Chaque fois qu'Elisabeth,
Michael, Clara et Paul jouaient, le ciel s'obscurcissait au
point de devenir d'un noir de jais. Et il ne pouvait alors
en être autrement puisque les enfants de la
Cité Folle ne jouaient jamais lorsque le ciel
était bleu, jaune ou rouge. Cela était
formellement interdit par les chiens, gardiens du reve et de
ses territoires. Elisabeth jouait rarement. Elle avait
toujours peur.
Paul non plus ne jouait pas souvent.
Les jeux ne l'intéressaient pas. Et puis il avait
fort à faire pour rassurer Elisabeth qui se serrait
toujours tout contre lui.
Michael et Clara n'étaient pas
comme eux. Ils aimaient jouer. Ils aimaient les jeux. Ou
plutôt ils aimaient un jeu. Le Jeu. Toujours le
même. Et Elisabeth avait peur du Jeu.
Dès que le ciel devenait nuit
les enfants entraient, l'un derrière l'autre, dans le
jardin sans âme, bande de ténèbres
coincé tout au bout du cimetière, et Clara
s'asseyait sur l'herbe bleutée à
l'étrange fluorescence, adossée au vieux
chêne mort.
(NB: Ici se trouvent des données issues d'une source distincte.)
(* ===== verification/PluginStartup.v ===== *)
(** * internal/plugin/manager: what a start of the manager leaves

    [load], the ad-hoc manager with [StopPlugin], and [InitPluginManager]:
    which plugins of the state directory are taken over, and in what state. *)
From stdpp Require Import gmap strings list.
From S2P Require Import Prelude GoStrings GoStringFacts Os Paths Retry BoundedList FileUtil Plugin PluginSteps Scheduler PluginManager PluginFacts PluginManagerFacts.

Module PluginStartup.
Import Plugin PluginSteps PluginManager PluginFacts PluginManagerFacts.

Section startup.
Context `{Config} `{World} `{OsFaults} `{FileUtil.Archives} `{RequestCodec}.
Context (fuel : nat).

(** The state files decode to plugins whose limits are sane. *)
Hypothesis gob_ok : ∀ d x, gob_Decode d = Ok x →
  is_Some (BoundedList.New zero_Metric (MaxMetricDatapoints (manifest x))) ∧ covered fuel (StartAttempts (manifest x)).
Hypothesis tries_ok : covered fuel defaultConnectTimeoutTries.

(** A plugin of the table: under its name, to be relaunched, and the core
    plugin a local one. *)
Definition entry_ok (name : string) (x : Plugin) : Prop :=
  Name x = name ∧ covered fuel (StartAttempts (manifest x)) ∧ (name = CorePluginName → IsLocal x = true).

Definition table_ok (m : gmap string ptr) (s : PM) : Prop :=
  ∀ name p, m !! name = Some p → ∃ x, heap s !! p = Some x ∧ entry_ok name x.

Lemma table_ok_empty s : table_ok ∅ s.
Proof. by intros ? ? ?%lookup_empty_Some. Qed.

Lemma table_ok_heap m s s' : heap s' = heap s → table_ok m s → table_ok m s'.
Proof. intros Hh Hm name p Hp. rewrite Hh. by apply Hm. Qed.

Lemma table_ok_insert m s p x : table_ok m s → heap s !! p = None → entry_ok (Name x) x →
  table_ok (<[Name x := p]> m) (set_heap (<[p := x]> (heap s)) s).
Proof.
  intros Hm Hp Hx n q [[<- <-]|[Hne Hl]]%lookup_insert_Some; cbn; [exists x; by rewrite lookup_insert_eq|].
  destruct (Hm _ _ Hl) as (y & Hy & He). exists y. rewrite lookup_insert_ne; [done|]. intros ->. congruence.
Qed.
Definition enableDisableAgent (newEnabled : bool) : M state (bool * option error) :=
  current ← gets (λ s, corePluginsEnabled (mgr s));
  if bool_decide (current = newEnabled) then mret (true, None)
  else
    err ← (if newEnabled then enableCorePlugin else disableCorePlugin);
    match err with
    | Some e => mret (false, Some (ErrWrap (if newEnabled then "failed to enable core plugin" else "failed to disable core plugin") e))
    | None => _ ← modify (set_enabled newEnabled); mret (false, None)
    end.

Definition Setup (evData : EventData) : M state (bool * bool * option error) :=
  match Error evData with
  | Some e => mret (true, true, Some (ErrWrap "metadata event watcher reported error" e))
  | None =>
      match Data evData with
      | None => mret (true, true, Some (ErrMsg "invalid event.Data type passed to event callback"))
      | Some mds =>
          present ← Exists guestAgentBinaryPath TypeFile;
          if negb present then mret (true, true, None)
          else
            enabled ← Descriptor.HasCorePluginEnabled CorePluginEnabledConfigFile mds;
            '(noop, err) ← enableDisableAgent enabled;
            mret (true, noop, err)
      end
  end.

(** ** What a switch leaves *)

(** A service: whether it starts with the machine, whether it runs.  What
    [systemctl] does when it succeeds. *)
Record unit_state := mkUnit { starts : bool; running : bool }.

Definition systemctl_effect (u : string) (c : Accounts.command) (st : unit_state) : unit_state :=
  match Accounts.argv c with
  | ["systemctl"; "start"; d] | ["systemctl"; "restart"; d] => if bool_decide (d = u) then mkUnit (starts st) true else st
  | ["systemctl"; "stop"; d] => if bool_decide (d = u) then mkUnit (starts st) false else st
  | ["systemctl"; "enable"; d] => if bool_decide (d = u) then mkUnit true (running st) else st
  | ["systemctl"; "--no-reload"; "disable"; d] => if bool_decide (d = u) then mkUnit false (running st) else st
  | _ => st
  end.

Definition unit_after (u : string) (cmds : list Accounts.command) (st : unit_state) : unit_state :=
  foldl (λ st c, systemctl_effect u c st) st cmds.
(** Every command of the list, the first of them the [n]-th, succeeds. *)
Definition succeeded (n : nat) (cmds : list Accounts.command) : Prop :=
  ∀ i c, cmds !! i = Some c → ∃ out, Accounts.run_command (n + i) c = Accounts.RunOk out.

(** A step that runs [cmds] unless it fails, and leaves the setting alone. *)
Definition does (cmds : list Accounts.command) (m : M state (option error)) : Prop :=
  ∀ s, wp m (λ err s', corePluginsEnabled (mgr s') = corePluginsEnabled (mgr s) ∧
    (err = None → ran s' = ran s ++ cmds ∧ succeeded (length (ran s)) cmds)) s.

Lemma succeeded_app n a b : succeeded n a → succeeded (n + length a) b → succeeded n (a ++ b).
Proof.
  intros Ha Hb i c Hi. destruct (decide (i < length a)) as [Hl|Hl].
  - rewrite lookup_app_l in Hi by done. by apply Ha.
  - rewrite lookup_app_r in Hi by lia. destruct (Hb _ _ Hi) as [out E]. exists out. rewrite <-E. f_equal. lia.
Qed.

(** What runs no command and leaves the setting alone. *)
Definition quiet (s s' : state) : Prop := corePluginsEnabled (mgr s') = corePluginsEnabled (mgr s) ∧ ran s' = ran s.
#[local] Instance quiet_preorder : PreOrder quiet.
Proof. split; [by intros s|]. intros a b c [] []. split; congruence. Qed.
#[local] Instance quiet_fs : IgnoresFS quiet.
Proof. by intros f s. Qed.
Invariablement Michael la suivait. Il
s'agenouillait devant elle et tirait de dessous son tricot
de grosse laine blanche une longue aiguille d'acier. Tout
comme si la personne qui avait tricoté ce pull
l'avait oubliée dans les mailles de laine. C'est
à ce moment précis qu'Elisabeth
commençait à avoir vraiment peur.
Mais ni Michael, ni Clara, ne s'en
rendaient compte.
Le garçon, doucement, avec des
gestes lents et précis, enfonçait l'aiguille
dans l'oeil droit de Clara puis il attendait jusqu'à
ce qu'une goutte de sang apparaisse à la surface
vitreuse de l'oeil. Alors, toujours avec la même
lenteur, il retirait l'aiguille, prenant garde de ne blesser
la fillette, et l'essuyait soigneusement sur un mouchoir
blanc qu'il sortait d'une de ses poches.
L'espace d'une demi seconde, son
regard croisait celui de Clara puis il enfonçait
l'aiguille dans l'autre oeil. Encore une fois il attendait
l'apparition de la tache rouge puis il retirait l'aiguille
et l'essuyait de nouveau. Le jeu prenait fin sur ce geste,
et pour manifester son plaisir Clara riait, riait à
n'en plus finir et Elisabeth se blottissait un peu plus fort
dans les bras de Paul en se bouchant les oreilles de ses
mains.
Puis, le ciel virant au rouge, les
enfants rentraient chez eux et les gardiens du rêve,
refermaient la porte du jardin des ténèbres.